Rugby began outside of Sydney first in Queensland in 1876, [16] with the first inter-colonial match being played in Sydney in 1882. During these years the rugby that was played, was administered by the Queensland Football Association, which was the organisation administering principally the Melbourne Rules football code. Primarily due to the poor treatment rugby received by the QFA, a new organisation to oversee rugby was founded at a meeting held on 2 November 1883 at the Exchange Hotel in Brisbane. This organisation was formally constituted a decade later in 1893, as the Queensland Rugby Union.
The first rugby union club to be established in Australia was Sydney University's in 1863. [17] A decade after the first club was formed, a body called the Southern Rugby Union was formed as a result of a meeting at the Oxford Hotel in Sydney, [18] a Sydney competition was established, which was administered from the England Rugby headquarters at Twickenham [ citation needed ]. The first competition commenced the following year in 1865 with 6 teams.

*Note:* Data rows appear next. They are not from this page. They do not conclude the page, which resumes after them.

(** [v.get(key, "").strip()]: [v] has to be a [dict] to have [get], and
    the value found has to be a [str] to have [strip]. *)
Definition get_stripped (key : string) (v : json) : res string :=
  match v with
  | JDict d =>
      match default (JStr "") (d !! key) with
      | JStr s => Ok (strip s)
      | _ => Raise (attribute_error "object has no attribute 'strip'")
      end
  | _ => Raise (attribute_error "object has no attribute 'get'")
  end.

(* ================================================================== *)
(** ** Content selector *)

(** The loop of [find_next_content_item]. *)
Fixpoint scan_content_items (posted_descriptions : gset string)
    (content_items : list json) : res (option json) :=
  match content_items with
  | [] => Ok None
  | item :: rest =>
      description ← get_stripped "description" item;
      if nonempty description
         && negb (bool_decide (description ∈ posted_descriptions))
      then Ok (Some item)
      else scan_content_items posted_descriptions rest
  end.

Definition find_next_content_item (content_items posted_history : list json)
  : res (option json) :=
  descriptions ← map_res (get_stripped "description") posted_history;
  scan_content_items (list_to_set descriptions) content_items.

(** [has_been_posted(history, description)]. *)
Definition has_been_posted (history : list json) (description : string)
  : res bool :=
  let normalized := strip description in
  (fix any (l : list json) : res bool :=
     match l with
     | [] => Ok false
     | entry :: rest =>
         d ← get_stripped "description" entry;
         if bool_decide (d = normalized) then Ok true else any rest
     end) history.

(** The stripped description of a feed item or history entry. *)
Definition described (v : json) (d : string) : Prop :=
  get_stripped "description" v = Ok d.

(** [d] is the stripped description of some entry of [history]. *)
Definition posted (history : list json) (d : string) : Prop :=
  ∃ entry, entry ∈ history ∧ described entry d.

(** An item the scan passes over: its stripped description is empty or
    already in the history. *)
Definition skipped (history : list json) (item : json) : Prop :=
  ∃ d, described item d ∧ (d = "" ∨ posted history d).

The 'Waratah' Rugby Club invited Australian rules football club, the Carlton Football Club to play two matches, one under rugby rules and one under Australian rules. [19] On Saturday 23 June, 3,000 spectators watched Waratah beat Carlton at rugby at the Albert Cricket Ground in Redfern. [19] In the return leg, Carlton defeated Waratah under Australian rules. [19] A week later over 100 footballers formed the New South Wales Football Association (NSWFA) to play the Australian game. [19] With its origins, image and administration anchored in England, supporters of rugby saw the code as a symbol and reminder of their Englishness. [20]
The first inter-colonial game occurred in 1882, when players from the four Queensland clubs (who played both rugby and Australian rules football) travelled to NSW. NSW won by 28 points to 4 at the Sydney Cricket Ground in front of 4,000 spectators.
On 2 November, in 1883, the Northern Rugby Union was formed as the rugby body in Queensland after a meeting at the Exchange Hotel. As a result of the formation of the new body, several prominent GPS schools took up rugby as opposed to Melbourne Rules. That same year, the Southern Rugby Union undertook its inaugural tour of New Zealand, the following year, a New Zealand party travelled to Australia and the first club competition was held in Queensland. In 1888 the Melbourne Rugby Union was formed in Victoria. In 1892, the rugby bodies in Australia dropped Southern and Northern from their titles, adopting New South Wales and Queensland respectively. That year also saw the first British and Irish Lions tour take place, and although unsanctioned by official bodies in Europe, the 21-man squad travelled to both Australia and New Zealand.
In 1893, Frank Ivory was the first Indigenous Australian to play representative rugby union (for Queensland)
In 1899, the national team of Australia played their first match. The Hospital's Cup became an annual competition in Queensland.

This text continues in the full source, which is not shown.